Given this ideology, the LeT attack is an attempt to cripple India’s economic growth, destroy national confidence in its political system, attack its open society and provoke destabilising communal rivalries, all while sending a message that India will remain an adversary because its successes make it a hindrance to LeT’s larger cause. In this context, the struggle over Kashmir is merely instrumental. To quote Saeed, Kashmir is merely a “gateway to capture India” en route to LeT’s other targets.
Such statements are not simply grandstanding. Outside of Al Qaeda, LeT today represents the most important South Asian terrorist group of “global reach.” Washington’s concern with Al Qaeda, however justified, should not obscure the reality of other terrorist groups in South Asia.

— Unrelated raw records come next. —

Lemma keeps_getShardHome o v j r n : answers o v → keeps o (onGetShardHome o v j r n).
Proof.
  intros Ha c Hc. unfold onGetShardHome. destruct (fromJSON n) as [a|]; [|done].
  assert (books o (markRegionSeen v (regionKey a r) c)) as Hb by (eapply books_same; [apply same_seen|done]).
  set (c1 := markRegionSeen v (regionKey a r) c) in *. clearbody c1. cbv zeta.
  destruct (isShardIdInRange o j) as [s|] eqn:Hj; [|done]. apply in_range_spec in Hj.
  destruct (set_has (refusedRegions c1) (regionKey a r)); [done|].
  destruct (map_get (shardHome c1) s) as [home|] eqn:Hh; cbn [mbind option_bind].
  - destruct (b_registered _ _ _ _ Hb _ _ Hh) as [[]|[i Hi]]. rewrite Hi. eapply books_same; [apply same_tell|done].
  - pose proof (books_queue o s (mkGetShardHome s r a) c1 Hb Hh) as Hq. case_match; [done|].
    destruct (tryAllocate_spec o v _ _ s _ Ha Hq Hj) as (c' & -> & Hal). by eapply books_allocated.
Qed.

Lemma keeps_handOffComplete o v s r n : answers o v → keeps o (onHandOffComplete o v s r n).
Proof.
  intros Ha c Hc. unfold onHandOffComplete. destruct (fromJSON n) as [a|]; [|done].
  assert (books o (markRegionSeen v (regionKey a r) c)) as Hb by (eapply books_same; [apply same_seen|done]).
  set (c1 := markRegionSeen v (regionKey a r) c) in *. clearbody c1. cbv zeta.
  destruct (map_get (rebalanceInProgress c1) s) as [from|] eqn:Hf; [|done]. case_bool_decide; [done|].
  by destruct (books_ended o v s from c1 Ha Hb Hf) as (c' & -> & ?).
Qed.

Lemma keeps_handOffTimeout o v s : answers o v → keeps o (onHandOffTimeout o v s).
Proof.
  intros Ha c Hb. unfold onHandOffTimeout. destruct (map_get (rebalanceInProgress c) s) as [from|] eqn:Hf; [|done].
  by destruct (books_ended o v s from c Ha Hb Hf) as (c' & -> & ?).
Qed.

Lemma keeps_terminated o v r n : answers o v → keeps o (onRegionTerminated o v r n).
Proof. intros Ha c Hc. unfold onRegionTerminated. destruct (fromJSON n); [|done]. by apply keeps_terminate. Qed.

Lemma same_remember e c : same_map c (applyRememberEvent e c).
Proof. unfold applyRememberEvent. repeat case_match; done. Qed.

Lemma same_persist o e c : same_map c (persistRememberEvent o e c).
Proof. unfold persistRememberEvent. by case_match. Qed.

Lemma same_entityStarted o s e c : same_map c (onEntityStarted o s e c).
Proof. unfold onEntityStarted. case_match; [done|]. etrans; [apply same_remember|apply same_persist]. Qed.

Lemma same_entityStopped o s e c : same_map c (onEntityStopped o s e c).
Proof.
  unfold onEntityStopped. case_match; [apply same_remember|]. case_match; [done|].
  etrans; [apply same_remember|apply same_persist].
Qed.

Lemma same_getRemembered o s c : same_map c (onGetRememberedEntities o s c).
Proof. unfold onGetRememberedEntities. case_match; [apply same_ship|done]. Qed.

Lemma same_getStats r n k c : same_map c (onGetClusterShardingStats r n k c).1.
Proof.
  unfold onGetClusterShardingStats. case_bool_decide; [apply same_replyTo|]. cbn [fst].
  etrans; [|apply same_foldl; intros; apply same_send]. done.
Qed.

Lemma same_stats v q r n l c : same_map c (onShardRegionStats v q r n l c).1.
Proof.
  unfold onShardRegionStats. destruct (fromJSON n) as [a|]; [|done]. cbv zeta.
  pose proof (same_seen (regionKey a r) (Date_now v) false c) as Hs. fold (markRegionSeen v (regionKey a r) c) in Hs.
  case_match; [|done]. case_match; [done|]. case_bool_decide; [etrans; [exact Hs|done]|].
  etrans; [exact Hs|]. unfold answerStatsQuery. etrans; [|apply same_replyTo]. done.
Qed.

Lemma same_statsTimeout q c : same_map c (onStatsTimeout q c).1.
Proof.
  unfold onStatsTimeout. case_match; [|done]. unfold answerStatsQuery. etrans; [|apply same_replyTo]. done.
Qed.

Lemma keeps_sweep_region o v i : answers o v → keeps o (sweep_region o v i).
Proof.
  intros Ha c Hc. unfold sweep_region. case_match; [eapply books_same; [apply same_seen|done]|].
  case_match; [done|]. case_match; [done|]. apply keeps_andthen; [by apply keeps_terminate| |done].
  apply keeps_same. intros. apply same_tell.
Qed.

Lemma keeps_sweep o v : answers o v → keeps o (sweepStaleRegions o v).
Proof.
  intros Ha c Hc. unfold sweepStaleRegions. case_match; [|done]. apply keeps_each; [|done].
  intros i. by apply keeps_sweep_region.
Qed.

Lemma books_beginHandOff o s c : books o c → books o (beginHandOff s c).
Proof.
  intros Hb. unfold beginHandOff. destruct (map_get (shardHome c) s) as [k|] eqn:Hh; [|done].
  destruct (map_get (regions c) k) as [i|]; [|done]. eapply books_same; [apply same_send|].
  destruct Hb as [H1 H2 H3 H4 H5 H6 H7 H8 H9 H10 H11].
  split; cbn [regions shardHome rebalanceInProgress pending set_rebalanceInProgress]; try done.
  - by apply map_set_NoDup.
  - intros x from. rewrite map_get_set. case_decide; [|apply H9]. subst x. by intros [= <-].
Qed.

Lemma keeps_rebalance_pass o v : keeps o (rebalance_pass o v).
Proof.
  intros c Hc. unfold rebalance_pass. set (l := candidateRegions o v c). cbv zeta.
  assert (books o (observeEligibleSet v l c)) as Hb by (eapply books_same; [apply same_observe|done]).
  set (c1 := observeEligibleSet v l c) in *. clearbody c1. case_match; [done|].
  destruct (@rebalance (strategy v) _ _ _) as [p|]; [|done].
  match goal with |- context [shardsWithinBudget ?a ?b ?d] => generalize (shardsWithinBudget a b d) end. intros l'.
  destruct (match _ <$> rebalanceCeiling o with Some b => b <=? 0 | None => false end); [done|]. cbn [fst].
  clear -Hb. revert c1 Hb. induction l' as [|s l' IH]; intros c1 Hb; [done|]. cbn [foldl]. by apply IH, books_beginHandOff.
Qed.

Lemma keeps_rebalance o v : answers o v → keeps o (onRebalanceTimer o v).
Proof.
  intros Ha c Hc. unfold onRebalanceTimer. case_match; [|done].
  apply keeps_andthen; [by apply keeps_sweep|apply keeps_rebalance_pass|done].
Qed.

Lemma keeps_memberRemoved o v a : answers o v → keeps o (onMemberRemoved o v a).
Proof.
  intros Ha c Hc. unfold onMemberRemoved. apply keeps_each; [|done]. intros i. case_match; [by apply keeps_terminate|].
  by intros ?.
Qed.

Lemma keeps_dispatch o v m : answers o v → keeps o (dispatchShardingMessage o v m).
Proof.
  intros Ha. destruct m; cbn [dispatchShardingMessage].
  - apply keeps_register.
  - by apply keeps_getShardHome.
  - by apply keeps_handOffComplete.
  - by intros ?.
  - by apply keeps_terminated.
  - apply keeps_heartbeat.
  - apply keeps_same. intros. apply same_entityStarted.
  - apply keeps_same. intros. apply same_entityStopped.
  - apply keeps_same. intros. apply same_getRemembered.
  - intros c Hc. eapply books_same; [apply same_getStats|done].
  - intros c Hc. eapply books_same; [apply same_stats|done].
  - by intros ?.
Qed.

Lemma keeps_receive o v m p : answers o v → keeps o (receiveShardingMessage o v m p).
Proof.
  intros Ha c Hc. unfold receiveShardingMessage. case_match; [done|]. case_match; [done|].
  destruct (has_lease o && negb (bool_decide (leaseState c = held))); [|by apply keeps_dispatch].
  cbn [fst]. case_match; [|done]. by eapply books_same; [|exact Hc].
Qed.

The barbarity in Bombay thus represents the ugly face of Islamist terrorism that threatens India, the US, and the larger international system, but fundamentally also Pakistan. Saeed has unequivocally declared that the Lashkar intends to “plant the flag of Islam in Washington, Tel Aviv and New Delhi.” However absurd it might sound, his words could launch thousands of zealots to commit horrible crimes worldwide. Consequently, the US cannot avoid the burden of confronting Islamabad to rid itself of this group and other menacing outfits that utilise its territory. Arresting one or two of the alleged “masterminds,” as Pakistan has now done in the face of US pressure, simply will not do: rather, the entire organisation must be targeted and put out of business permanently.
... contd.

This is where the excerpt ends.